Hiashi popatrzył na odręczne pismo swojej córki. W jego sercu narodziło się uczucie beznadziei. Czuł, że przegrał jako ojciec. Hikari by mnie zruzgała... - Uśmiechnął się smutno i popatrzył na swoją córkę.
Jej twarz była ukryta za lisią, białą maską jak z karnawału, ale wiedział, że pod nią kryje się buźka tak bardzo podobna do jego żony, że mogłyby być bliźniaczkami. Hinata z roku na rok stawała się piękniejsza, a dodając do tego jej miękkie, ciepłe i przepełnione miłością serce. Żałował, że to Sasuke otrzyma rękę jego księżniczki, ale wiedział jednocześnie, że jeśli ktokolwiek ma ją ochronić to tylko on. Ufał jego sile, ale martwił się o bezpieczeństwo swojej córki.

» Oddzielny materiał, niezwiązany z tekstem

Lemma account_counts from to s :
  (is_ready_st from = true → 0 < rt_runnable_threads s) →
  (is_blocked_st from = true → 0 < rt_blocked_threads s) →
  0 ≤ rt_runnable_threads s ≤ 128 → 0 ≤ rt_blocked_threads s ≤ 128 →
  let s' := gth_runtime_account_state_change from to s in
  rt_runnable_threads s' = rt_runnable_threads s - b2z (is_ready_st from) + b2z (is_ready_st to) ∧
  rt_blocked_threads s' = rt_blocked_threads s - b2z (is_blocked_st from) + b2z (is_blocked_st to) ∧
  rt_threads s' = rt_threads s ∧ rest_same s s'.
Proof.
  intros Hr Hb ? ?. unfold gth_runtime_account_state_change, rest_same.
  case_bool_decide as Hne; [subst; split_and!; done || lia|].
  destruct from, to; cbn in *; try done; try specialize (Hr eq_refl); try specialize (Hb eq_refl);
    repeat match goal with |- context [0 <? ?x] => destruct (Z.ltb_spec 0 x); [|lia] end;
    cbn; rewrite ?counter_succ by lia; split_and!; done || lia.
Qed.

Lemma set_canceled_ok cur w i t :
  world_ok w → rt_threads (w_rt w) !! i = Some t → is_empty t = false →
  ok_step cur w (upd_rt (upd_thread i (set_state GTH_THREAD_CANCELED))
                  (upd_rt (gth_runtime_account_state_change (th_state t) GTH_THREAD_CANCELED) w)).
Proof.
  intros Hw Hi He. pose proof (world_counters w Hw) as [? ?].
  destruct (account_counts (th_state t) GTH_THREAD_CANCELED (w_rt w)) as (E1 & E2 & E3 & E4);
    [by eapply world_runnable_pos|by eapply world_blocked_pos|done|done|].
  apply (change_calm cur w Hw i t (set_state GTH_THREAD_CANCELED)); auto; [|done..].
  cbn. by rewrite E3.
Qed.

Lemma set_canceled_returns cur w i t :
  world_ok w → rt_threads (w_rt w) !! i = Some t → is_empty t = false →
  returns (gth_runtime_set_thread_state i GTH_THREAD_CANCELED) w (λ _ w', ok_step cur w w' ∧
    ∃ t', rt_threads (w_rt w') !! i = Some t' ∧ is_empty t' = false).
Proof.
  intros Hw Hi He. unfold gth_runtime_set_thread_state. apply returns_bind.
  eapply returns_thread_at; [exact Hi|]. case_bool_decide.
  - apply returns_ret. split; [by apply ok_step_refl|eauto].
  - apply returns_bind, returns_modify, returns_modify. split; [by eapply set_canceled_ok|].
    cbn. pose proof (world_counters w Hw) as [? ?].
    destruct (account_counts (th_state t) GTH_THREAD_CANCELED (w_rt w)) as (_ & _ & -> & _);
      [by eapply world_runnable_pos|by eapply world_blocked_pos|done|done|].
    rewrite list_lookup_alter_eq, Hi. eexists. split; [done|]. done.
Qed.

Lemma keeps_cancel cur tid : keeps cur (gth_thread_cancel tid).
Proof.
  intros w Hw Hc. unfold gth_thread_cancel, returns.
  destruct (negb _); [ok_refl|]. destruct (tid =? 0); [ok_refl|].
  destruct (gth_runtime_find_thread (w_rt w) tid) as [i|] eqn:Hf; [|ok_refl].
  apply find_thread_Some in Hf as (t & Ht & He & <-). apply is_empty_false in He.
  apply returns_fold. apply returns_bind. eapply returns_thread_at; [exact Ht|].
  destruct (gth_thread_is_terminal (th_state t)); [by apply returns_ret, ok_step_refl|].
  apply returns_bind, returns_modify. apply returns_bind.
  set (w1 := gth_trace_thread_cancel (th_tid t) w).
  assert (H1 : ok_step cur w w1 ∧ wake_frame w w1).
  { unfold w1, gth_trace_thread_cancel. split; [by apply record_ok|].
    apply wake_frame_untrace, untrace_record. }
  destruct H1 as [H1 F1].
  apply (returns_mono _ _ (λ _ w2, ok_step cur w w2 ∧ wake_frame w w2)).
  - destruct (is_blocked t); [|by apply returns_ret].
    eapply returns_mono; [apply (unblock_returns cur); [apply H1|by eapply ok_step_cur]|].
    intros st w2 [H2 F2]. cbn in *. eauto using ok_step_trans, wake_frame_trans.
  - intros _ w2 [H2 F2]. cbn in H2, F2. destruct (wf_live _ _ F2 i t Ht) as (t2 & Ht2 & He2).
    eapply returns_bind, returns_mono; [eapply set_canceled_returns; [apply H2|exact Ht2|congruence]|].
    intros _ w3 (H3 & t3 & Ht3 & He3). cbn in H3. apply returns_bind, returns_modify, returns_ret.
    eapply ok_step_trans; [exact H2|]. eapply ok_step_trans; [exact H3|].
    eapply touch_ok; [apply H3|exact Ht3|congruence|done..].
Qed.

Kocur o śnieżnej sierści wskoczył na papier i przytrzymał go łapą, mierząc złotym wzrokiem Uchihę.
 - Dbaj o moją uczennicę. - Odezwał się ludzkim głosem, a Hinata mało nie wyskoczyła ze skóry.
Uchiha zamrugał, to nie było dla niego nic dziwnego. W końcu psy Kakashiego też mówiły. Zmrużył jednak oczy, rozpoznając zwierzę. Chwycił je za skórę na karku i podniósł na swoją wysokość.
 - Byłem ochroniarzem kota! - Syknął.
 - Marnym, muszę ci powiedzieć! Nyaaah! Hina-chan! Ratuj swojego sensei! Co ty za faceta maaaasz? - Miauczał, próbując się wyrwać.
Hinata uwiesiła się na ręce Sasuke, chcąc uniemożliwić mu dalsze "krzywdzenie" jej mistrza.
 - Wyjaśnisz...? Jesteś uczennicą KOTA? - Nadał nacisk na ostatnie słowo.
 - Em... Tak... To Kiyoshi-sensei...
 - Uczysz się od kota. Czego? Jak myszy łapać?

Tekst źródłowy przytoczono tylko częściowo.